Look for the word "advanced" in the entries and copy every line where it shows up.

WORKING DATA =>
== Segment start ==

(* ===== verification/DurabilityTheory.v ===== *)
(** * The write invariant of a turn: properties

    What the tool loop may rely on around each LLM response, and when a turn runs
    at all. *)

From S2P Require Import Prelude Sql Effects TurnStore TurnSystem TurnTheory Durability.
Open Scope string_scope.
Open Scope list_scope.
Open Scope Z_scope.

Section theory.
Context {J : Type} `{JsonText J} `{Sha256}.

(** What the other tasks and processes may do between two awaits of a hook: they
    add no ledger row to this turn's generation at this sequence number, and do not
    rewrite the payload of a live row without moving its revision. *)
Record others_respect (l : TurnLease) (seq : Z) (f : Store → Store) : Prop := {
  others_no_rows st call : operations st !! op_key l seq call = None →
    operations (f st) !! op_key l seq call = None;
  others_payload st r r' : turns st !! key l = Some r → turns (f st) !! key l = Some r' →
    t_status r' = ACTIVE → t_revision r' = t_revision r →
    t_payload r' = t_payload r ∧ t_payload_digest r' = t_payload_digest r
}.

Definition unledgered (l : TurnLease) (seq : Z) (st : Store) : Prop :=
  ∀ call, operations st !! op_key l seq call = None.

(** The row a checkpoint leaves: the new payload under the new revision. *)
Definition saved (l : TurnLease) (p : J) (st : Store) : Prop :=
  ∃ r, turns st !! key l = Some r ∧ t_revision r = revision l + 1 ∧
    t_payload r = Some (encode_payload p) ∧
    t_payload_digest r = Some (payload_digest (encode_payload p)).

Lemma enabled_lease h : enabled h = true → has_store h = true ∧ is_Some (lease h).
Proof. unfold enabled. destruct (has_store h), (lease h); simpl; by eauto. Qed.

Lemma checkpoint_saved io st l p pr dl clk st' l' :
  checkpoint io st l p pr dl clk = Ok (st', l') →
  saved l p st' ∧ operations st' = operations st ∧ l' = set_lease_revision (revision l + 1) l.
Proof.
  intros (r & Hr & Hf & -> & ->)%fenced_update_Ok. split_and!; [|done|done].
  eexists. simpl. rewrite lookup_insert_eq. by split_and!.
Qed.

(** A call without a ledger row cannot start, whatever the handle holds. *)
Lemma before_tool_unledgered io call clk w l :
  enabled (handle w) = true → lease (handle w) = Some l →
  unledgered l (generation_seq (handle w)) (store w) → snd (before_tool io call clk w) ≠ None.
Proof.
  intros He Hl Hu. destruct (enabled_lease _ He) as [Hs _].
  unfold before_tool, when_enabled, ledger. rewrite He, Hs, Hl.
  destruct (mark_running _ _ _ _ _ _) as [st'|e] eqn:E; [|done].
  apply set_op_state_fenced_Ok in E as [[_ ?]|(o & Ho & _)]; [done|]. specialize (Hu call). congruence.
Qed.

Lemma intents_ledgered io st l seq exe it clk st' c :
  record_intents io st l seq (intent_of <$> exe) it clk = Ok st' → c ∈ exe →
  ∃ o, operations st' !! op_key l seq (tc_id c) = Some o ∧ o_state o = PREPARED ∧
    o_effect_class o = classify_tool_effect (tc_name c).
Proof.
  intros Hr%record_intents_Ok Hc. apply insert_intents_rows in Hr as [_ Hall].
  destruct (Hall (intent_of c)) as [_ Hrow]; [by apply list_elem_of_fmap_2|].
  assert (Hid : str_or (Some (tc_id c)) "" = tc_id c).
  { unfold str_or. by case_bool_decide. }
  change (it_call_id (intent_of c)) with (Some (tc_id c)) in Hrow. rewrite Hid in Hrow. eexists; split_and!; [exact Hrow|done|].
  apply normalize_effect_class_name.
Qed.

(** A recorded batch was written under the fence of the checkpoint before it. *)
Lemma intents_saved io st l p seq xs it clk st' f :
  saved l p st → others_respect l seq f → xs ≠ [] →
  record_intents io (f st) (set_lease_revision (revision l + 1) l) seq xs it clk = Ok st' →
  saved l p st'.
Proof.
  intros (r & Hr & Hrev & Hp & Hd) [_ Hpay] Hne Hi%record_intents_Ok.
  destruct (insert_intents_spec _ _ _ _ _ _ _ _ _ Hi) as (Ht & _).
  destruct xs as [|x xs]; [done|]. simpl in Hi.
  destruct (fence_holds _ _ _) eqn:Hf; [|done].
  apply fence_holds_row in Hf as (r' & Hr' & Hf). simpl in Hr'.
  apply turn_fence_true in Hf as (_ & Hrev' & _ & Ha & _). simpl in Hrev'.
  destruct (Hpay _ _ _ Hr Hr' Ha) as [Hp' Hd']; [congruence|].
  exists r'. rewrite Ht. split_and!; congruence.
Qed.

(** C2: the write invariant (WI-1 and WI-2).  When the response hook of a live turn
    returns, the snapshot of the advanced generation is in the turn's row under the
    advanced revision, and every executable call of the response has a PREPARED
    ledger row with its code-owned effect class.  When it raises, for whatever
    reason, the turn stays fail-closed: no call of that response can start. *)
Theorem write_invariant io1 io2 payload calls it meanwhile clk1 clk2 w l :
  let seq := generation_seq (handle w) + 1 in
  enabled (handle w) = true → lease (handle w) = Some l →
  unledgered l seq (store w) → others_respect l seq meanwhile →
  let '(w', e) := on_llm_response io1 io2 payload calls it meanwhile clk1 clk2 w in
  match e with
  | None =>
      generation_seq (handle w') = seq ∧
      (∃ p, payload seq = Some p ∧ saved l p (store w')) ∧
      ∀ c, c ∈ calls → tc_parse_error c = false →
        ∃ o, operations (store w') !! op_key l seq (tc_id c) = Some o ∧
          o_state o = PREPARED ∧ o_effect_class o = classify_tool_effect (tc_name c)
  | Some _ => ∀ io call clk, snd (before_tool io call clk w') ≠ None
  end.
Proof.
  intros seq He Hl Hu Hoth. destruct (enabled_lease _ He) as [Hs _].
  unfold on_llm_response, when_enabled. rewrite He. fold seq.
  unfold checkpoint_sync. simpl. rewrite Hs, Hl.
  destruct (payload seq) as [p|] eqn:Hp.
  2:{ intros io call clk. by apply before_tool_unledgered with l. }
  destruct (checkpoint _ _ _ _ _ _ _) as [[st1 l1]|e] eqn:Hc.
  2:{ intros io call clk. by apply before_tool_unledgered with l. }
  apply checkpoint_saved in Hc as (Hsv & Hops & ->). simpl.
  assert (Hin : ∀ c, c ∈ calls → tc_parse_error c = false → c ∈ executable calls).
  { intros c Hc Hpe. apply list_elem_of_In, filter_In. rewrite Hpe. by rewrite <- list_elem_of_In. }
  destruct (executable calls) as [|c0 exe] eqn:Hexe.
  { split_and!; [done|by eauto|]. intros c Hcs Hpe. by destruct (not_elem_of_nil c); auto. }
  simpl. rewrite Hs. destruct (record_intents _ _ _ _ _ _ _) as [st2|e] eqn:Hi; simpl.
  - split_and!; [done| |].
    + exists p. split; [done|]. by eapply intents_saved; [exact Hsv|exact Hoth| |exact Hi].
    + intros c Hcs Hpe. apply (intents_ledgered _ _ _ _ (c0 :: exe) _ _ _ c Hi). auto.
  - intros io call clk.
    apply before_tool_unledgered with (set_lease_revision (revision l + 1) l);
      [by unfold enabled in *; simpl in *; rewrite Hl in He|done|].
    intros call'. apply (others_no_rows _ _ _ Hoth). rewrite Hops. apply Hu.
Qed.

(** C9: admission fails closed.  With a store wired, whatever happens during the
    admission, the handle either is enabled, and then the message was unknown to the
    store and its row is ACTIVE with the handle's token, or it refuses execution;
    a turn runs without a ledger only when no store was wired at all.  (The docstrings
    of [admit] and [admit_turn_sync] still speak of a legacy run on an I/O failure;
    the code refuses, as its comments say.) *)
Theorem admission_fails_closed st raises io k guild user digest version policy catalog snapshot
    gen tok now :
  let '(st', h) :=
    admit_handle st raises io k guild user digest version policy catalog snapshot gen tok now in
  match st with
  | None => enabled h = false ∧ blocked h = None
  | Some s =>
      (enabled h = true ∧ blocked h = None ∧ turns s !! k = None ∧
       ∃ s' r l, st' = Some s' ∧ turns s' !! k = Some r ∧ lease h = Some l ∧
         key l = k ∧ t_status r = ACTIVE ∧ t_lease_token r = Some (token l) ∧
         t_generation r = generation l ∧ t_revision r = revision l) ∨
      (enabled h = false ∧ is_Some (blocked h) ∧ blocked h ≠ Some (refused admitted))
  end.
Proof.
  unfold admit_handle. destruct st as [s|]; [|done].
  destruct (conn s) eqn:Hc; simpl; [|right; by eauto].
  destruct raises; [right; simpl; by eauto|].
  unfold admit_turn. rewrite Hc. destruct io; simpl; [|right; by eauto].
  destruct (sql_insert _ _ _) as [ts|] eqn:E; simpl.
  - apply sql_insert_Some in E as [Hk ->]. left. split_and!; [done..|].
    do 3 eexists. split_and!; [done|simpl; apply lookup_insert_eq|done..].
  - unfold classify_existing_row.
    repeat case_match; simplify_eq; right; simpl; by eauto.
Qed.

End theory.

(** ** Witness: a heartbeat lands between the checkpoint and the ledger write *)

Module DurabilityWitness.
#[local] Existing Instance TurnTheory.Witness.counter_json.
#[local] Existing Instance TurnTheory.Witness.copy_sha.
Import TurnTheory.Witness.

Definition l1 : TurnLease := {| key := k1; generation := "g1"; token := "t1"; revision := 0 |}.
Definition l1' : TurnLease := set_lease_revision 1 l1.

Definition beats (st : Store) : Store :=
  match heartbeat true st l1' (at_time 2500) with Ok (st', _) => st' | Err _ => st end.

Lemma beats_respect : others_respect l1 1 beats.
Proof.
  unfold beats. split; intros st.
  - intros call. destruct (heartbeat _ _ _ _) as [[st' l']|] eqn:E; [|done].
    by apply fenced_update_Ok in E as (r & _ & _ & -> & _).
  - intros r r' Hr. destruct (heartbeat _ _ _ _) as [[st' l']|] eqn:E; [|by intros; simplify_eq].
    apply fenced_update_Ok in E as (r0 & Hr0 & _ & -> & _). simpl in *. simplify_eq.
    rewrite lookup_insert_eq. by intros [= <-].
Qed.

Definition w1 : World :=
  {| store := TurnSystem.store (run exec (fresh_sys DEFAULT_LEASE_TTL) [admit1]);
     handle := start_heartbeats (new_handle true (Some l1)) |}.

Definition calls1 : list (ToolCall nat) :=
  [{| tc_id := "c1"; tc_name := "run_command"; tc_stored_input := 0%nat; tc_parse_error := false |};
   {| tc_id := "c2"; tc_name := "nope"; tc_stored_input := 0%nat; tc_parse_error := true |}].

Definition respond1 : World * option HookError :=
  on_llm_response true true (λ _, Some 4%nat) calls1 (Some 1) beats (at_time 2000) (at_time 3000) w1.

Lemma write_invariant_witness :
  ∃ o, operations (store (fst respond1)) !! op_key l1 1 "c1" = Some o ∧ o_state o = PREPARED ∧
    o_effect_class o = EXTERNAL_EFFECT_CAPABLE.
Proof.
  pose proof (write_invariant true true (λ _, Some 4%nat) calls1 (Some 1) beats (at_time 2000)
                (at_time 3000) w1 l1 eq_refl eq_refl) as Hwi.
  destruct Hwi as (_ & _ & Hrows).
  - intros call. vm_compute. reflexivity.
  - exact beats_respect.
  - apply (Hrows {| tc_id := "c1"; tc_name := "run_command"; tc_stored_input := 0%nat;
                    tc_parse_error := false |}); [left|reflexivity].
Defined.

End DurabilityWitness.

== Segment end ==

TASK SOLUTION =>
    returns, the snapshot of the advanced generation is in the turn's row under the
    advanced revision, and every executable call of the response has a PREPARED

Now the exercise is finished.